Hi everyone. I'm sure some have come across this issue in big moves (_not_ paid for by an employer), so I'm checking to see what services people have used to ship items to France from the US with no urgent timeline (i.e., it can go ocean freight).

I have about 12-15 large cardboard boxes, say weighing 30-40lbs each. It's all personal items – clothes, shoes, books, kitchen accessories, papers, bedding, etc. This is too much to direct ship, and if I use something like DHL or UPS, I don't have a ton of control over delivery and I know it's obscenely expensive.

It'd be great to have a solution where I can put it at a freight dock somewhere in the US (I'm in LA right now), have it sent via ocean, customs cleared, and I can send a person to go and pick it up somewhere in or near Paris or have it delivered by whichever freight company receives it in France.

Any ideas? And thank you in advance!


----------



## Bevdeforges

Your best bet is to contact a moving company in LA that advertises itself as an "international" mover. You will need to have an inventory of everything you have boxed up - ideally with (estimated) acquisition dates and values - as these will be needed for customs clearance on arrival in France. They may have to find a partially full container headed to France to include your stuff with, since so much is shipped via container these days. 

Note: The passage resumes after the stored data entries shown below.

Lemma sqrt_delivers x e : width (precision e) -> finite x -> mag x <> 0 -> sign x = false ->
  let e1 := if f80_isdenormal x then raise e F80_EXC_DENORMAL else e in
  exists r, f80_sqrt x e = Some r /\ delivers false (root (mag x * 2 ^ U)) e1 r.
Proof.
  intros Hw Hf Hn Hs e1. unfold f80_sqrt. rewrite (proj1 (proj2 Hf)), (iszero_mag x Hf), (proj2 (Z.eqb_neq _ _) Hn), (finite_not_nan x Hf), Hs, (finite_not_inf x Hf). cbn [negb]. fold e1.
  destruct (mag_justified x Hf Hn) as [Hj _]. destruct (exponent_range x Hf Hn) as [_ Hlz]. destruct (radicand x Hf Hn) as (Hn' & Em & Hh). cbv zeta in *. set (lz := clz64 (signif x)) in *. rewrite !(Z.shiftl_mul_pow2 (signif x)), (u64_small (signif x * 2 ^ lz)) by lia.
  set (E := unbias_denormal (exp x) - 63 - lz) in *. set (n := if negb (Z.land E 1 =? 0) then Z.shiftl _ 63 else _) in *. set (half := if negb (Z.land E 1 =? 0) then Z.quot (E - 63) 2 else _) in *. clearbody n half. rewrite (isqrt_exact n Hn'). cbn [mbind option_bind].
  set (r := Z.sqrt n). set (rem := n - r * r). eexists. split; [reflexivity |]. assert (width (precision e1)) as Hw1 by (unfold e1; by destruct (f80_isdenormal x)).
  assert (2 ^ 63 <= r < 2 ^ 64) as Hr. { split; [apply Z.sqrt_le_square; lia |]. apply Z.sqrt_lt_square; lia. }
  assert ((if negb (rem =? 0) then Z.lor (Z.shiftl r 64) (if rem >? r then Z.shiftl 3 62 else 1) else Z.shiftl r 64) = r * 2 ^ 64 + (if rem =? 0 then 0 else if rem >? r then 3 * 2 ^ 62 else 1)) as ->.
  { rewrite Z.shiftl_mul_pow2 by lia. destruct (rem =? 0); cbn [negb]; [lia |]. change (Z.shiftl 3 62) with (3 * 2 ^ 62). destruct (rem >? r); apply lor_disjoint; lia. }
  rewrite Em. assert (Cut (root (n * 2 ^ (2 * (half + U))))) as Hc by (apply root_cut, Z.mul_nonneg_nonneg; [lia | apply Z.pow_nonneg; lia]). apply (normal_delivers (root (n * 2 ^ (2 * (half + U)))) false e1 Hw1 63); [| lia | unfold unbias, EXP_MIN, EXP_MAX, BIAS80; lia |].
  - destruct (rem =? 0); [lia |]. destruct (rem >? r); lia.
  - replace (place (half + 63)) with (half - 64 + U) by (unfold place; lia). replace (2 * (half + U)) with (2 * (half - 64 + U + 64)) by lia. apply root_stands; [lia | unfold U; lia | done].
Qed.

(** C29: the square root of a finite positive number is the exact root rounded
    once, in the current mode and precision, with the flags of that rounding;
    it is never too large or too small, and nothing the code computes on the
    way, the host's double-precision estimate included, is undefined. *)
Theorem f80_sqrt_correct x e : width (precision e) -> finite x -> mag x <> 0 -> sign x = false ->
  let e1 := if f80_isdenormal x then raise e F80_EXC_DENORMAL else e in
  exists r, f80_sqrt x e = Some r /\ delivers false (root (mag x * 2 ^ U)) e1 r.
Proof. exact (sqrt_delivers x e). Qed.

Lemma f80_sqrt_correct_witness : let x := mk_f 3 0 false in
  exists r, f80_sqrt x default_env = Some r /\ delivers false (root (mag x * 2 ^ U)) (raise default_env F80_EXC_DENORMAL) r.
Proof.
  intros x. apply (f80_sqrt_correct x default_env).
  - right. right. reflexivity.
  - vm_compute. intuition discriminate.
  - unfold mag, x. apply Z.neq_mul_0. split; [discriminate | apply Z.pow_nonzero; [lia | vm_compute; discriminate]].
  - reflexivity.
Defined.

Coming from the West Coast, your shipment will go via the Panama Canal, so will most likely take a good 12 weeks (assuming it isn't backlogged in all this shipping backlog hassle). But using a moving company will allow them to do the contacts with their customs clearance contacts and whoever they use in France for the ultimate delivery. 

Ideally, you should contact at least 2 or 3 moving companies in your area to see what your shipment will cost and what delays or issues you'll be facing.


----------



## travertine

I agree with Bev's comments but offer more info. I'm currently arranging shipment from Canada but have linked with a companyi n the US that offers a service that may suit you and the quantity involved. They're UPakWeShip and they offer a door-to-door service (UPakWeShip International Shipping Company | International Moving Rates). They can send to your residence a flat pack that includes a wooden pallet, heavy duty cardboard walls, a cardboard cap, plastic wrapping and strapping. You pack your individual boxes at leisure and then build your pallet, seal it up, then call them to collect, ship and deliver at the other end. The price is fixed for the pallet based on origin and destination. Whether you completely fill the pallet or not it's the same price. You can ship 1 or more pallets and the unit price decreases with the latter. I don't know about shipping times for LA but shippers in Vancouver aren't giving any durations at all - it's just too uncertain and it seems personal effects are a low priority for the shipping companies when they are struggling to attend to larger/more important clients. I'm preparing for 3-6 months.


----------



## jweihl

You mention say that DHL costs a ton of money, and I guess it's all relative. We did opt for using SENDMYBAG.COM and had good luck with them. For our shipment, they used DHL. It was a bit on the expensive side, but the service worked well and our items arrived almost TOO early, even as some of the boxes went via Amsterdam, and others through Marseilles. We sent 7 boxes ranging from 30-40 lbs each (we used 17x17x17 inch UPS shipping boxes). From Michigan to Nîmes each box cost $164. When we added insurance and tracking, etc, the total bill for the boxes $1,450. We had to be pretty selective about what we sent, and limited ourselves to things that would be difficult or expensive to replace, or that had sentimental value. 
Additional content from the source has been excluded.